* Exercise brief *
Check each line of the material. Copy those containing "split".

»»

(** Clearing the bit and setting it again restores a register that had it. *)
Lemma sie_restore x : Z.land x SSTATUS_SIE <> 0 ->
  Z.lor (Z.land x (Z.lnot SSTATUS_SIE)) SSTATUS_SIE = x.
Proof.
  intros H. unfold SSTATUS_SIE in *.
  assert (Hb : Z.testbit x 1 = true).
  { destruct (Z.testbit x 1) eqn:E; [done|]. exfalso. apply H.
    apply Z.bits_inj'. intros i Hi. rewrite Z.land_spec, Z.bits_0.
    destruct (decide (i = 1)) as [->|Hne]; [by rewrite E|].
    change 2 with (2 ^ 1). rewrite Z.pow2_bits_false by lia. apply andb_false_r. }
  apply Z.bits_inj'. intros i Hi.
  rewrite Z.lor_spec, Z.land_spec, Z.lnot_spec by lia.
  change 2 with (2 ^ 1). destruct (decide (i = 1)) as [->|Hne].
  - by rewrite Z.pow2_bits_true, Hb by lia.
  - rewrite Z.pow2_bits_false by lia. cbn. by rewrite andb_true_r, orb_false_r.
Qed.

Lemma sie_clear x : Z.land x SSTATUS_SIE = 0 -> Z.land x (Z.lnot SSTATUS_SIE) = x.
Proof.
  intros H. apply Z.bits_inj'. intros i Hi. rewrite Z.land_spec, Z.lnot_spec by lia.
  pose proof (f_equal (fun z => Z.testbit z i) H) as Hb. cbn in Hb.
  rewrite Z.land_spec, Z.bits_0 in Hb.
  destruct (Z.testbit x i), (Z.testbit SSTATUS_SIE i); done.
Qed.

Lemma push_off_run w : push_off w = Ok ((), set_hart (off_hart (cur w)) w).
Proof.
  unfold push_off, intr_get, intr_off, r_sstatus, w_sstatus, mycpu, set_mycpu.
  ksimp. unfold off_hart, new_intena.
  destruct (noff (h_cpu (cur w)) =? 0) eqn:E; ksimp; unfold modify; by ksimp.
Qed.

(** [pop_off] undoes the matching [push_off]. *)
Lemma pop_off_run w : cpu_ok w ->
  pop_off (set_hart (off_hart (cur w)) w) = Ok ((), touch w).
Proof.
  intros [Hn Hs]. unfold pop_off, intr_get, intr_on, r_sstatus, w_sstatus, mycpu, set_mycpu.
  ksimp. unfold off_hart; ksimp. rewrite land_lnot_SIE. ksimp.
  rewrite (proj2 (Z.ltb_ge _ _)) by lia. ksimp.
  replace (noff (h_cpu (cur w)) + 1 - 1) with (noff (h_cpu (cur w))) by lia.
  unfold touch, new_intena, modify.
  destruct (Z.eqb_spec (noff (h_cpu (cur w))) 0) as [E|E]; cbn [andb].
  - destruct (Z.eqb_spec (Z.land (sstatus (cur w)) SSTATUS_SIE) 0) as [E2|E2]; cbn [negb Z.eqb].
    + by rewrite sie_clear.
    + ksimp. by rewrite sie_restore.
  - rewrite sie_clear; [done|]. apply Hs. lia.
Qed.

Lemma acquire_ok l w : lock_free l w -> acquire l w = Ok ((), acq l w).
Proof.
  intros [n Hl]. unfold acquire, holding, test_and_set.
  rewrite (bind_Ok _ _ _ _ _ (push_off_run w)). ksimp. unfold set_hart; ksimp.
  pose proof (lookup_total_correct _ _ _ Hl) as Ht.
  repeat (rewrite Ht; ksimp). unfold acq, modify, set_hart; ksimp.
  by rewrite Ht.
Qed.

(** Taking a lock this hart already has is the panic "acquire". *)
Lemma acquire_twice l w : acquire l (acq l w) = Panic "acquire".
Proof.
  unfold acquire, holding.
  rewrite (bind_Ok _ _ _ _ _ (push_off_run _)). ksimp.
  unfold acq, set_lock, set_hart; ksimp. rewrite lookup_total_insert_eq. cbn.
  by rewrite bool_decide_true.
Qed.

Lemma release_acq l w : cpu_ok w -> lock_free l w -> release l (acq l w) = Ok ((), touch w).
Proof.
  intros Hc [n Hl]. unfold release, holding, acq. ksimp.
  rewrite bool_decide_true by done. ksimp.
  rewrite (lookup_total_correct _ _ _ Hl). cbn [lname].
  rewrite set_lock_id by done. by apply pop_off_run.
Qed.

(** Releasing a lock this hart does not have is the panic "release". *)
Lemma release_free l w : lock_free l w -> release l w = Panic "release".
Proof.
  intros [n Hl]. unfold release, holding. ksimp. by rewrite (lookup_total_correct _ _ _ Hl).
Qed.

Lemma touch_locks w : locks (touch w) = locks w.
Proof. done. Qed.
Lemma lock_free_touch l w : lock_free l w -> lock_free l (touch w).
Proof. done. Qed.
Lemma lock_free_acq l l' w : l <> l' -> lock_free l w -> lock_free l (acq l' w).
Proof.
  intros Hne [n Hl]. exists n. unfold acq, set_lock; cbn. by rewrite lookup_insert_ne.
Qed.
Lemma lock_free_updc {T} `{!Has T S} l (t : T) w : lock_free l w -> lock_free l (updc t w).
Proof. done. Qed.
Lemma cpu_ok_updc {T} `{!Has T S} (t : T) w : cpu_ok w -> cpu_ok (updc t w).
Proof. done. Qed.
Lemma cpu_ok_touch w : cpu_ok w -> cpu_ok (touch w).
Proof. intros [H1 H2]. unfold cpu_ok, touch. by rewrite cur_set_hart. Qed.
Lemma cpu_ok_acq l w : cpu_ok w -> cpu_ok (acq l w).
Proof.
  intros [H1 H2]. unfold cpu_ok.
  change (cur (acq l w)) with (cur (set_hart (off_hart (cur w)) w)).
  rewrite cur_set_hart. cbn. split; [lia|]. intros _. apply land_lnot_SIE.
Qed.
Lemma touch_touch w : touch (touch w) = touch w.
Proof.
  unfold touch at 1. change (cur (touch w)) with (cur (set_hart (Hart (sstatus (cur w))
    (Cpu (c_proc (h_cpu (cur w))) (noff (h_cpu (cur w))) (new_intena (cur w)))) w)).
  rewrite cur_set_hart. unfold touch. rewrite set_hart_twice. cbn. do 3 f_equal.
  unfold new_intena; cbn. by destruct (noff (h_cpu (cur w)) =? 0).
Qed.
Lemma touch_acq l w : cpu_ok w -> touch (acq l w) = acq l w.
Proof.
  intros [H _]. unfold touch. change (cur (acq l w)) with (cur (set_hart (off_hart (cur w)) w)).
  rewrite cur_set_hart. unfold new_intena at 1. cbn [off_hart h_cpu noff].
  rewrite (proj2 (Z.eqb_neq _ _)) by lia.
  unfold acq, set_lock, set_hart; cbn. by rewrite insert_insert_eq.
Qed.

(** Locks need not be released in the reverse order. *)
Lemma release_swap l lk w : l <> lk -> cpu_ok w -> lock_free lk w ->
  release lk (acq l (acq lk w)) = Ok ((), acq l w).
Proof.
  intros Hne Hc [n Hl]. unfold release, holding.
  assert (E : locks (acq l (acq lk w)) !!! lk = Spinlock 1 n (Some (tp w))).
  { cbn. rewrite lookup_total_insert_ne by done. rewrite lookup_total_insert_eq.
    by rewrite (lookup_total_correct _ _ _ Hl). }
  ksimp. rewrite E. ksimp. rewrite bool_decide_true by done. ksimp. rewrite E. ksimp.
  rewrite <- (touch_acq l w Hc). rewrite <- pop_off_run by by apply cpu_ok_acq.
  f_equal. change (cur (acq l w)) with (cur (set_hart (off_hart (cur w)) w)).
  change (cur (acq l (acq lk w))) with (cur (set_hart (off_hart (cur (acq lk w))) (acq lk w))).
  rewrite !cur_set_hart. unfold acq, set_lock, set_hart; cbn. f_equal.
  - rewrite !insert_insert_eq. unfold cur at 2; cbn. by rewrite lookup_total_insert_eq.
  - rewrite (lookup_total_insert_ne (locks w)) by done.
    rewrite (insert_insert_ne _ lk l) by done. rewrite insert_insert_eq. f_equal. by apply insert_id.
Qed.

(** Component updates commute with the lock bookkeeping. *)
Lemma updc_touch {T} `{!Has T S} (t : T) w : updc t (touch w) = touch (updc t w).
Proof. done. Qed.
Lemma updc_acq {T} `{!Has T S} (t : T) l w : updc t (acq l w) = acq l (updc t w).
Proof. done. Qed.
Lemma compc_touch {T} `{!Has T S} w : compc (T := T) (touch w) = compc w.
Proof. done. Qed.
Lemma compc_acq {T} `{!Has T S} l w : compc (T := T) (acq l w) = compc w.
Proof. done. Qed.
Lemma compc_updc {T} `{!Has T S} (t : T) w : compc (updc t w) = t.
Proof. apply getc_putc. Qed.
Lemma updc_updc {T} `{!Has T S} (t t' : T) w : updc t (updc t' w) = updc t w.
Proof. unfold updc; cbn. by rewrite putc_putc. Qed.
Lemma updc_compc {T} `{!Has T S} w : updc (compc (T := T) w) w = w.
Proof. unfold updc, compc. rewrite putc_getc. by destruct w. Qed.

(** [frame T w w']: from [w] to [w'] only the component [T] (and the recorded
    [intena]) changed; in particular every lock is as it was. *)
Definition frame T `{!Has T S} w w' : Prop :=
  touch w' = touch (updc (compc (T := T) w') w).

#[export] Instance frame_preorder T `{!Has T S} : PreOrder (frame T).
Proof.
  split.
  - intros w. unfold frame. by rewrite updc_compc.
  - intros w1 w2 w3 H12 H23. unfold frame in *.
    rewrite H23, <- updc_touch, H12. by rewrite updc_touch, updc_updc.
Qed.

««

* Response *
  rewrite cur_set_hart. cbn. split; [lia|]. intros _. apply land_lnot_SIE.
  split.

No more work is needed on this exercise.